As we can understand from the above, the company’s profitability can vary depending on its business structure and the development stage.

And here is the logical question comes up – when a company should start measuring a rule of 40. The experts say it’s more reasonable to measure this rule when your company overgrows a startup stage. You should reach at least $1 million of monthly recurring revenue before the rule of 40 calculation. When you have all your essential departments as sales, marketing, support, accounting, and R&D built, it’ll be more likely the time when you hit your first $1 million MRR milestone.

In case you’re an earlier stage startup, concentrate first on building your go-to-market strategy and cash flow.

Rule of 40 example

To get more understanding of how to calculate your rule of 40, see the example below.
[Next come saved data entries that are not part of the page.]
(* ===== verification/TwoPC.v ===== *)
(** * TwoPC: distributed commit

    Model of the commit protocol of a multi-partition transaction: the operations of
    [TxnManager] that drive it (system/txn.cpp) and the message handlers of
    [WorkerThread] (system/worker_thread.cpp), for the concurrency controls other
    than Calvin and without logging.  One transaction: its manager on the home node,
    its managers on the other nodes, and the messages in flight, delivered in any
    order.  What running the transaction and validating it locally return
    ([run_txn], [validate]) are inputs; the row managers decide them.  [GET_PART_ID]
    is the node, so [partitions_touched] has node ids.  The calls of [release_locks]
    with their outcome are recorded: they are what the other transactions see. *)

From S2P Require Import Prelude.

Module TwoPC.

Definition node := Z.

(** The fields of [TxnManager] the protocol uses; [tm_log] records the outcomes
    [release_locks] was called with since the attempt began. *)
Record TxnManager := mkTM {
  tm_rc : RC;
  tm_aborted : bool;
  tm_rsp_cnt : Z;
  tm_touched : list node;
  tm_log : list RC }.

(** The messages of a transaction; the home node is known to all. *)
Inductive msg :=
  | RQRY (dest : node) | RQRY_RSP (src : node) (rc : RC)
  | RPREPARE (dest : node) | RACK_PREP (src : node) (rc : RC)
  | RFIN (dest : node) (rc : RC) (readonly : bool) | RACK_FIN (src : node) (rc : RC).

Definition set_rc (rc : RC) (t : TxnManager) : TxnManager :=
  mkTM rc (tm_aborted t) (tm_rsp_cnt t) (tm_touched t) (tm_log t).
Definition set_rsp_cnt (n : Z) (t : TxnManager) : TxnManager :=
  mkTM (tm_rc t) (tm_aborted t) n (tm_touched t) (tm_log t).

(** [Array::add_unique] *)
Definition add_unique (x : node) (l : list node) : list node :=
  if bool_decide (x ∈ l) then l else l ++ [x].
Definition touch (n : node) (t : TxnManager) : TxnManager :=
  mkTM (tm_rc t) (tm_aborted t) (tm_rsp_cnt t) (add_unique n (tm_touched t)) (tm_log t).

Definition start_manager : TxnManager := mkTM RCOK false 0 [] [].

(** ** [TxnManager] *)

Section txn.
Context (alg : CC_ALG) (home : node).

Definition release_locks (rc : RC) (t : TxnManager) : TxnManager :=
  mkTM (tm_rc t) (tm_aborted t) (tm_rsp_cnt t) (tm_touched t) (tm_log t ++ [rc]).

Definition commit (t : TxnManager) : RC * TxnManager := (Commit, release_locks RCOK t).

Definition abort (t : TxnManager) : RC * TxnManager :=
  if tm_aborted t then (Abort, t)
  else (Abort, release_locks Abort (mkTM Abort true (tm_rsp_cnt t) (tm_touched t) (tm_log t))).

(** [reset]; the record of outcomes is not the manager's. *)
Definition reset (t : TxnManager) : TxnManager := mkTM RCOK false 0 (tm_touched t) (tm_log t).

Definition others (t : TxnManager) : list node :=
  filter (λ n, n ≠ home) (tm_touched t).

Definition send_prepare_messages (t : TxnManager) : TxnManager * list msg :=
  (set_rsp_cnt (zlen (tm_touched t) - 1) t, RPREPARE <$> others t).

Definition send_finish_messages (readonly : bool) (t : TxnManager) : TxnManager * list msg :=
  (set_rsp_cnt (zlen (tm_touched t) - 1) t, (λ n, RFIN n (tm_rc t) readonly) <$> others t).

Definition is_multi_part (t : TxnManager) : bool := 1 <? zlen (tm_touched t).

Definition start_abort (readonly : bool) (t : TxnManager) : RC * TxnManager * list msg :=
  let t := set_rc Abort t in
  if is_multi_part t then
    let '(t, ms) := send_finish_messages readonly t in
    let '(_, t) := abort t in (Abort, t, ms)
  else let '(rc, t) := abort t in (rc, t, []).

(** [valid] is what [validate] returns. *)
Definition start_commit (readonly : bool) (valid : RC) (t : TxnManager)
    : RC * TxnManager * list msg :=
  if is_multi_part t then
    if negb readonly || bool_decide (alg = OCC) || bool_decide (alg = MAAT) then
      let '(t, ms) := send_prepare_messages t in (WAIT_REM, t, ms)
    else
      let '(t, ms) := send_finish_messages readonly t in
      let '(rc, t) := commit (set_rsp_cnt 0 t) in (rc, t, ms)
  else if bool_decide (valid = RCOK) then let '(rc, t) := commit t in (rc, t, [])
  else let '(_, t, ms) := start_abort readonly t in (valid, t, ms).

Definition received_response (rc : RC) (t : TxnManager) : option (Z * TxnManager) :=
  ASSERT bool_decide (tm_rc t = RCOK ∨ tm_rc t = Abort);
  let t := if bool_decide (tm_rc t = RCOK) then set_rc rc t else t in
  let t := set_rsp_cnt (tm_rsp_cnt t - 1) t in
  Some (tm_rsp_cnt t, t).

Definition waiting_for_response (t : TxnManager) : bool := 0 <? tm_rsp_cnt t.

(** ** [WorkerThread] *)

(** What the worker does with a finished transaction: answer the client and release
    the manager, or reset it and queue it for another attempt. *)
Inductive outcome := Pending | Answered | Requeued.

Definition worker_abort (t : TxnManager) : TxnManager := reset t.

(** [check_if_done] *)
Definition check_if_done (rc : RC) (t : TxnManager) : outcome * TxnManager :=
  if waiting_for_response t then (Pending, t)
  else match rc with
       | Commit => (Answered, t)
       | Abort => (Requeued, worker_abort t)
       | _ => (Pending, t)
       end.

(** The end of [run_txn] on the home node and the [check_if_done] after it: all
    requests were run, or one of them returned [Abort]. *)
Definition run_txn_end (readonly : bool) (rc valid : RC) (t : TxnManager)
    : outcome * TxnManager * list msg :=
  let '(rc, t, ms) :=
    if bool_decide (rc = RCOK) then start_commit readonly valid t
    else if bool_decide (rc = Abort) then start_abort readonly t
    else (rc, t, []) in
  let '(o, t) := check_if_done rc t in (o, t, ms).

(** [process_rqry_rsp], when the answer is [Abort]. *)
Definition process_rqry_rsp_abort (readonly : bool) (t : TxnManager)
    : outcome * TxnManager * list msg :=
  let '(_, t, ms) := start_abort readonly t in (Pending, t, ms).

(** [process_rqry] and [process_rqry_cont] on node [n]: [rc] is what the requests
    returned. *)
Definition process_rqry (n : node) (rc : RC) (t : TxnManager) : TxnManager * list msg :=
  let '(rc, t) := if bool_decide (rc = Abort) then abort t else (rc, t) in
  (t, if bool_decide (rc = WAIT) then [] else [RQRY_RSP n (tm_rc t)]).

Definition process_rprepare (n : node) (valid : RC) (t : TxnManager) : TxnManager * list msg :=
  let t := set_rc valid t in
  let ms := [RACK_PREP n (tm_rc t)] in
  (if bool_decide (valid = Abort) then (abort t).2 else t, ms).

Definition process_rfin (n : node) (rc : RC) (readonly : bool) (t : TxnManager)
    : TxnManager * list msg :=
  if bool_decide (rc = Abort) then
    let t := reset (abort t).2 in (t, [RACK_FIN n (tm_rc t)])
  else
    let t := (commit t).2 in
    (t, if negb readonly || bool_decide (alg = MAAT) || bool_decide (alg = OCC)
        then [RACK_FIN n (tm_rc t)] else []).

Definition process_rack_prep (readonly : bool) (rc valid : RC) (t : TxnManager)
    : option (TxnManager * list msg) :=
  '(cnt, t) ← received_response rc t;
  ASSERT 0 <=? cnt;
  if 0 <? cnt then Some (t, [])
  else
    let rc := if bool_decide (tm_rc t = RCOK) then valid else RCOK in
    let aborting := bool_decide (rc = Abort) || bool_decide (tm_rc t = Abort) in
    let t := if aborting then set_rc Abort t else t in
    let '(t, ms) := send_finish_messages readonly t in
    Some (if aborting then (abort t).2 else (commit t).2, ms).

Definition process_rack_rfin (rc : RC) (t : TxnManager) : option (outcome * TxnManager) :=
  '(cnt, t) ← received_response rc t;
  ASSERT 0 <=? cnt;
  if 0 <? cnt then Some (Pending, t)
  else if bool_decide (tm_rc t = RCOK) then Some (Answered, t)
  else Some (Requeued, worker_abort t).

(** ** The system *)

(** Where the home node is: running the transaction, waiting for the answer of a
    node, collecting votes, collecting acknowledgements, or done. *)
Inductive phase := Exec | Wait (n : node) | Prep | Fin (rc : RC) | Done (o : outcome).

Record state := mkS {
  s_home : TxnManager;
  s_phase : phase;
  s_part : node → TxnManager;
  s_net : list msg;
  s_rsp : nat  (* answers sent to the client *) }.

(** The phase after an attempt ended on the home node with decision [rc]. *)
Definition phase_of (o : outcome) (rc : RC) : phase :=
  match o with Pending => Fin rc | _ => Done o end.
Definition answers (o : outcome) (k : nat) : nat := match o with Answered => S k | _ => k end.

Definition vote (rc : RC) : Prop := rc = RCOK ∨ rc = Abort.
Definition run_result (rc : RC) : Prop := rc = RCOK ∨ rc = Abort ∨ rc = WAIT.

Section system.
Context (readonly : bool).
Here the growth % is calculated using a YTD (year-to-date) revenue growth. The requirement is to use a period that shows the best your actual revenue and profit picture. For the profit calculation, the EBITDA margin is used.

Image credit: thesaascfo

Actually, the rule of 40 is a constant balance between growth and profitability. You should realize that it’s never possible to keep both metrics high. When your revenue is growing, it means that you sacrifice your margin investing in sales and marketing. On the contrary, high profit reflects your intent to please stakeholders and investors.

Image credit: thesaascfo

Many SaaS businesses combat achieving the right balance between revenue growth and profitability. They can tend to either sales or profit growth depending on business objectives. For example, Oracle, a database management company, has a slow lower than 10% growth rate focusing on high profitability. Aiming to find the right balance between profitability and growth, the businesses like Adobe having strong products moved to a subscription business model. They’re focusing on improving their core products rather than investing huge money in sales and marketing to expand their market shares.

As a conclusion

Even though the rule of 40 is an excellent tool to get a quick idea of a company’s condition, it remains a rule of thumb. To get a precise picture of your Subscription Business health, you should track various metrics regularly and take necessary steps based on a thorough analysis. Also, when following the rule of 40, you should remember that it’s always a tradeoff between growth and profitability.